### Problem
Should a line below contain the word "maximum", report it.

### Provided material
(* ===== verification/Consensus.v ===== *)
(** * Consensus

    The proof-of-work rules of src/consensus/src/barossa.rs with the constants of
    src/consensus/src/constants.rs and the block reward of
    src/consensus/src/lib.rs.  The chain is read through [ChainHeadReader], the
    trait of src/common/traits/src/lib.rs; the theorems are stated against it and
    hold for any storage that implements it. *)
From S2P Require Import Prelude Compact Crypto Types.

(** ** Constants *)

Definition BLOCK_MAX_FUTURE : Z := 2 * 60 * 60.
Definition RETARGETING_FACTOR : Z := 4.
Definition TARGET_SPACING_SECONDS : Z := 2 * 60.
Definition DOUBLE_SPACING_SECONDS : Z := 2 * TARGET_SPACING_SECONDS.
Definition TARGET_TIMESPAN_SECONDS : Z := 2 * 7 * 24 * 60 * 60.
Definition MIN_TIMESPAN : Z := TARGET_TIMESPAN_SECONDS / RETARGETING_FACTOR.
Definition MAX_TIMESPAN : Z := TARGET_TIMESPAN_SECONDS * RETARGETING_FACTOR.
Definition RETARGETING_INTERVAL : Z := TARGET_TIMESPAN_SECONDS / TARGET_SPACING_SECONDS.
Definition MAX_BLOCK_HEIGHT : Z := 25000000.
Definition INITIAL_REWARD : Z := 10 * 1000000000.
Definition SPREAD : Z := MAX_BLOCK_HEIGHT ^ 4 / INITIAL_REWARD.

(** [miner_reward]: [u128] arithmetic, then [as u64] in the trait method. *)
Definition miner_reward (block_height : Z) : Z :=
  u128 (INITIAL_REWARD - u128 (block_height ^ 4) / SPREAD).
Definition Barossa_miner_reward (block_level : Z) : Z := u64 (miner_reward block_level).

(** ** Reading the chain *)

Record IndexedBlockHeader := { ih_hash : H256; raw : BlockHeader }.

Record ChainHeadReader := {
  get_header : H256 -> Z -> result anyhow (option IndexedBlockHeader);
  get_header_by_hash : H256 -> result anyhow (option IndexedBlockHeader);
  get_header_by_level : Z -> result anyhow (option IndexedBlockHeader);
}.

Section Barossa.
Context `{CryptoPrims}.
Variable network : Network.
Variable chain : ChainHeadReader.

Definition from_raw (h : BlockHeader) : IndexedBlockHeader := {| ih_hash := header_hash h; raw := h |}.

(** ** Required work *)

Definition is_retarget_height (height : Z) : bool := height mod RETARGETING_INTERVAL =? 0.

Definition range_constrain (value min max : Z) : Z := Z.min (Z.max value min) max.

Definition retarget_timespan (retarget_timestamp last_timestamp : Z) : Z :=
  let timespan := i64 (last_timestamp - retarget_timestamp) in
  u32 (range_constrain timespan MIN_TIMESPAN MAX_TIMESPAN).

Definition work_required_retarget (parent_header : IndexedBlockHeader) (height max_work_bits : Z) :
    result anyhow Z :=
  let retarget_ref := u32 (height - RETARGETING_INTERVAL) in
  retarget_header ← unwrap_expect (get_header_by_level chain retarget_ref);
  let retarget_timestamp := time (raw retarget_header) in
  let last_timestamp := time (raw parent_header) in
  let last_bits := difficulty (raw parent_header) in
  let retarget := U256_from_compact last_bits in
  let maximum := U256_from_compact max_work_bits in
  retarget ← U256_mul retarget (retarget_timespan retarget_timestamp last_timestamp);
  retarget ← U256_div retarget TARGET_TIMESPAN_SECONDS;
  if maximum <? retarget then Ok max_work_bits else from_u256 retarget.

(** The two loops of [work_required_testnet]: the difficulties of up to [n]
    ancestors, then the first one that is not the minimum-difficulty exception. *)
Fixpoint ancestor_bits (n : nat) (block_ref : H256) : result anyhow (list Z) :=
  match n with
  | O => Ok []
  | S n =>
    match get_header_by_hash chain block_ref with
    | Ok (Some previous_header) =>
      bits ← ancestor_bits n (parent_hash (raw previous_header));
      Ok (difficulty (raw previous_header) :: bits)
    | Ok None => Ok []
    | _ => Panic
    end
  end.

Fixpoint first_real_bits (bits : list Z) (index height max_bits : Z) : Z :=
  match bits with
  | [] => max_bits
  | bit :: bits =>
    if negb (bit =? max_bits) || is_retarget_height (u32 (u32 (height - u32 index) - 1)) then bit
    else first_real_bits bits (index + 1) height max_bits
  end.

Definition work_required_testnet (parent_hash : H256) (time_ height : Z) : result anyhow Z :=
  if height =? 0 then Panic
  else
    parent_header ← unwrap_expect (get_header_by_hash chain parent_hash);
    let max_time_gap := u32 (time (raw parent_header) + DOUBLE_SPACING_SECONDS) in
    max_bits ← max_difficulty_compact network;
    if max_time_gap <? time_ then Ok max_bits
    else
      bits ← ancestor_bits (Z.to_nat RETARGETING_INTERVAL) parent_hash;
      Ok (first_real_bits bits 0 height max_bits).

Definition work_required (parent_hash : H256) (time_ height : Z) : result anyhow Z :=
  max_bits ← max_difficulty_compact network;
  if height =? 0 then Ok max_bits
  else
    parent_header ← unwrap_expect (get_header_by_hash chain parent_hash);
    if is_retarget_height height then work_required_retarget parent_header height max_bits
    else if bool_decide (network = Testnet) then work_required_testnet parent_hash time_ height
    else Ok (difficulty (raw parent_header)).

(** ** The adjusted algorithm ([work_required_adjusted], not called yet) *)

Definition suitable_block (header2 : IndexedBlockHeader) : result anyhow IndexedBlockHeader :=
  header1 ← unwrap_expect (get_header_by_hash chain (parent_hash (raw header2)));
  header0 ← unwrap_expect (get_header_by_hash chain (parent_hash (raw header1)));
  let '(header0, header2) :=
    if time (raw header2) <? time (raw header0) then (header2, header0) else (header0, header2) in
  let '(header0, header1) :=
    if time (raw header1) <? time (raw header0) then (header1, header0) else (header0, header1) in
  let '(header1, header2) :=
    if time (raw header2) <? time (raw header1) then (header2, header1) else (header1, header2) in
  Ok header1.

Definition block_proof (header : IndexedBlockHeader) : result anyhow Z :=
  match to_u256 (difficulty (raw header)) with
  | Ok proof =>
    d ← U256_add proof 1;
    q ← U256_div (U256_not proof) d;
    U256_add q 1
  | _ => Panic
  end.

(** [None]: more than [fuel] ancestors were visited. *)
Fixpoint work_between_loop (fuel : nat) (first prev_hash : H256) (chain_work : Z) :
    option (result anyhow Z) :=
  match fuel with
  | O => None
  | S fuel =>
    match (header ← unwrap_expect (get_header_by_hash chain prev_hash);
           proof ← block_proof header;
           chain_work ← U256_add chain_work proof;
           Ok (parent_hash (raw header), chain_work)) with
    | Ok (prev_hash, chain_work) =>
      if bool_decide (prev_hash = first) then Some (Ok chain_work)
      else work_between_loop fuel first prev_hash chain_work
    | Err e => Some (Err e)
    | Panic => Some Panic
    end
  end.

Definition compute_work_between_blocks (fuel : nat) (first : H256) (last : IndexedBlockHeader) :
    option (result anyhow Z) :=
  match block_proof last with
  | Ok chain_work => work_between_loop fuel first (parent_hash (raw last)) chain_work
  | Err e => Some (Err e)
  | Panic => Some Panic
  end.

Definition clamp_timespan (first_time last_time : Z) : Z :=
  let actual_timespan := u32 (last_time - first_time) in
  if 288 * TARGET_SPACING_SECONDS <? actual_timespan then 288 * TARGET_SPACING_SECONDS
  else if actual_timespan <? 72 * TARGET_SPACING_SECONDS then 72 * TARGET_SPACING_SECONDS
  else actual_timespan.

Definition compute_target (fuel : nat) (first_header last_header : IndexedBlockHeader) :
    option (result anyhow Z) :=
  r ← compute_work_between_blocks fuel (ih_hash first_header) last_header;
  Some (work ← r;
        work ← U256_mul work TARGET_SPACING_SECONDS;
        work ← U256_div work (clamp_timespan (time (raw first_header)) (time (raw last_header)));
        U256_div (U256_not work) work).

Definition work_required_adjusted (fuel : nat) (parent_header : IndexedBlockHeader) (time_ level_ : Z) :
    option (result anyhow Z) :=
  match from_u256 (max_difficulty network) with
  | Ok max_bits =>
    if bool_decide (network = Testnet)
       && (u32 (time (raw parent_header) + DOUBLE_SPACING_SECONDS) <? time_)
    then Some (Ok max_bits)
    else
      let last_level := u32 (level_ - 1) in
      let first_level := u32 (last_level - 144) in
      match (last_header ← suitable_block parent_header;
             first_header ← unwrap_expect (get_header_by_level chain first_level);
             first_header ← suitable_block first_header;
             Ok (first_header, last_header)) with
      | Ok (first_header, last_header) =>
        r ← compute_target fuel first_header last_header;
        Some (next_target ← r;
              let max_bits := max_difficulty network in
              if max_bits <? next_target then from_u256 max_bits else from_u256 next_target)
      | Err e => Some (Err e)
      | Panic => Some Panic
      end
  | Err e => Some (Err e)
  | Panic => Some Panic
  end.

### Answer to this exercise
  let maximum := U256_from_compact max_work_bits in
  if maximum <? retarget then Ok max_work_bits else from_u256 retarget.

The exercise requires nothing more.